- **Recorded data**
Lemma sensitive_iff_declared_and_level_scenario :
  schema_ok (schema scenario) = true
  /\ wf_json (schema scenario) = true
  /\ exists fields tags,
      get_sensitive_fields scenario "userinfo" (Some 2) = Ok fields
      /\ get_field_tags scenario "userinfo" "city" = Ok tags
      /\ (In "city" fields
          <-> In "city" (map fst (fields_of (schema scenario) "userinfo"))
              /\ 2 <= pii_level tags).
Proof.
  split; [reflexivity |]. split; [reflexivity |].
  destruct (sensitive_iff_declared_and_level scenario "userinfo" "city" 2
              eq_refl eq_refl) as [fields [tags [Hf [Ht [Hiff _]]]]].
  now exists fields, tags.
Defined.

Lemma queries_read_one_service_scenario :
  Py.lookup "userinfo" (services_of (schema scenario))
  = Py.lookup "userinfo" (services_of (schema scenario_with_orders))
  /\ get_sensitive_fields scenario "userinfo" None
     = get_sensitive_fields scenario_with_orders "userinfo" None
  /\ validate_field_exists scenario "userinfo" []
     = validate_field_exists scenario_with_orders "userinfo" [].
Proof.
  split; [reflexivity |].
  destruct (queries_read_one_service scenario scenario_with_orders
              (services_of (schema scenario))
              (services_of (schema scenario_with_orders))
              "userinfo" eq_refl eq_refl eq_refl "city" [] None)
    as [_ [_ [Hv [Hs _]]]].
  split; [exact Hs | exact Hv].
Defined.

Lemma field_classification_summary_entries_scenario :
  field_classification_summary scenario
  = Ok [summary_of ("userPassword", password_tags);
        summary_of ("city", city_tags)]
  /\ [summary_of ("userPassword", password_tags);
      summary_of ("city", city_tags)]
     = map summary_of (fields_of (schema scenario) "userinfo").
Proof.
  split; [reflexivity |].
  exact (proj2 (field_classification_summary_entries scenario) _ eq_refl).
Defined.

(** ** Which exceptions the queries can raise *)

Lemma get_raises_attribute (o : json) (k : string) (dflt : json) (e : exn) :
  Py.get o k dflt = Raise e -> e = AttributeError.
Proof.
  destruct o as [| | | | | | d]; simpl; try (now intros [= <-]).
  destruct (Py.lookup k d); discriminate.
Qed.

...

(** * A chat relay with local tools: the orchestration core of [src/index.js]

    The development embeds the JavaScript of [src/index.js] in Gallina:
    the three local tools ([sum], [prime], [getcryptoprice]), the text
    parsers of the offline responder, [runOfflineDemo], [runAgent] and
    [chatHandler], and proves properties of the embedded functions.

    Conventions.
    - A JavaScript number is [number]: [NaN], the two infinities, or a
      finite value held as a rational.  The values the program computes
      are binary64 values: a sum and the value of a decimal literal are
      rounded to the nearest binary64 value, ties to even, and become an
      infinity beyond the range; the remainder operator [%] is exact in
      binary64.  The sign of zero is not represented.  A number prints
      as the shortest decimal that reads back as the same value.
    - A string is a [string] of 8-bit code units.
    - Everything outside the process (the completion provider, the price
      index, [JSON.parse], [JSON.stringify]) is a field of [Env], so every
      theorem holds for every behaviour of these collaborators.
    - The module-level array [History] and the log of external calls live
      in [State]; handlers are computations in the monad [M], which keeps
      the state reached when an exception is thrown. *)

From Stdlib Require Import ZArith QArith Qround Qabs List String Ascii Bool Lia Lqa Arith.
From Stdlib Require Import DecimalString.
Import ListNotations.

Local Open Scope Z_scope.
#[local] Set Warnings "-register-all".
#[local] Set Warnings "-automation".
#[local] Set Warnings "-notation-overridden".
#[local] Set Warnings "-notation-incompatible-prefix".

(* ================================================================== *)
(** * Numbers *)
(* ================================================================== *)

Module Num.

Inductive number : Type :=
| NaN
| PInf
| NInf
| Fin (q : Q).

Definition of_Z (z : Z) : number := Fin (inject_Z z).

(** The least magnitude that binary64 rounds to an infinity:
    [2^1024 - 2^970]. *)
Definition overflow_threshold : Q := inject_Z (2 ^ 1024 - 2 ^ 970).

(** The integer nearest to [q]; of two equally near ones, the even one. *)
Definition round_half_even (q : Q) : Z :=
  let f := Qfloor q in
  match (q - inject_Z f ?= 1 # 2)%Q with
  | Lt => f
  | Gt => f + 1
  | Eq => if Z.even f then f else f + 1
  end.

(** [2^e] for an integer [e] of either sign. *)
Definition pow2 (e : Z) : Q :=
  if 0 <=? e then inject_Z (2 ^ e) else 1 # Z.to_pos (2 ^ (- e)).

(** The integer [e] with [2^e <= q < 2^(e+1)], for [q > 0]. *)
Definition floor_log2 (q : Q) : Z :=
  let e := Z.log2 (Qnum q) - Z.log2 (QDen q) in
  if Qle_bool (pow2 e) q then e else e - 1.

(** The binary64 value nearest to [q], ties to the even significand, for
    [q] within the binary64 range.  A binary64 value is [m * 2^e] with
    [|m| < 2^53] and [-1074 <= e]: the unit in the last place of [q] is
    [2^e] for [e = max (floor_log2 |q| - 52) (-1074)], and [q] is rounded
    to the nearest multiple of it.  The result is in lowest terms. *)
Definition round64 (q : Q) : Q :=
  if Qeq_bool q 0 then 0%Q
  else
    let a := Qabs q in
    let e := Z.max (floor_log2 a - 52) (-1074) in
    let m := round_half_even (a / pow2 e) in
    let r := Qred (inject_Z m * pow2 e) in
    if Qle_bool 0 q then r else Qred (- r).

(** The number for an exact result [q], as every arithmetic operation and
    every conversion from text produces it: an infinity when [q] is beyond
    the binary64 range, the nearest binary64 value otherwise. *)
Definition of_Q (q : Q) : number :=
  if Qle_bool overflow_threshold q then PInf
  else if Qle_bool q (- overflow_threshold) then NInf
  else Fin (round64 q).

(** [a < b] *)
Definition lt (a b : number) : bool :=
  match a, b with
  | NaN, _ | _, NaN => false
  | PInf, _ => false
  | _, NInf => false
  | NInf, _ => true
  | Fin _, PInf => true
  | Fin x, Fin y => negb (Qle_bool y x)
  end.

- **Your instructions**
The reply should hold only the lines of the listing above starting at the line containing "if Qeq_bool q 0 then 0%Q" and ending at the line containing "Definition lt (a", exactly as written.

- **Expected output**
  if Qeq_bool q 0 then 0%Q
  else
    let a := Qabs q in
    let e := Z.max (floor_log2 a - 52) (-1074) in
    let m := round_half_even (a / pow2 e) in
    let r := Qred (inject_Z m * pow2 e) in
    if Qle_bool 0 q then r else Qred (- r).

(** The number for an exact result [q], as every arithmetic operation and
    every conversion from text produces it: an infinity when [q] is beyond
    the binary64 range, the nearest binary64 value otherwise. *)
Definition of_Q (q : Q) : number :=
  if Qle_bool overflow_threshold q then PInf
  else if Qle_bool q (- overflow_threshold) then NInf
  else Fin (round64 q).

(** [a < b] *)
Definition lt (a b : number) : bool :=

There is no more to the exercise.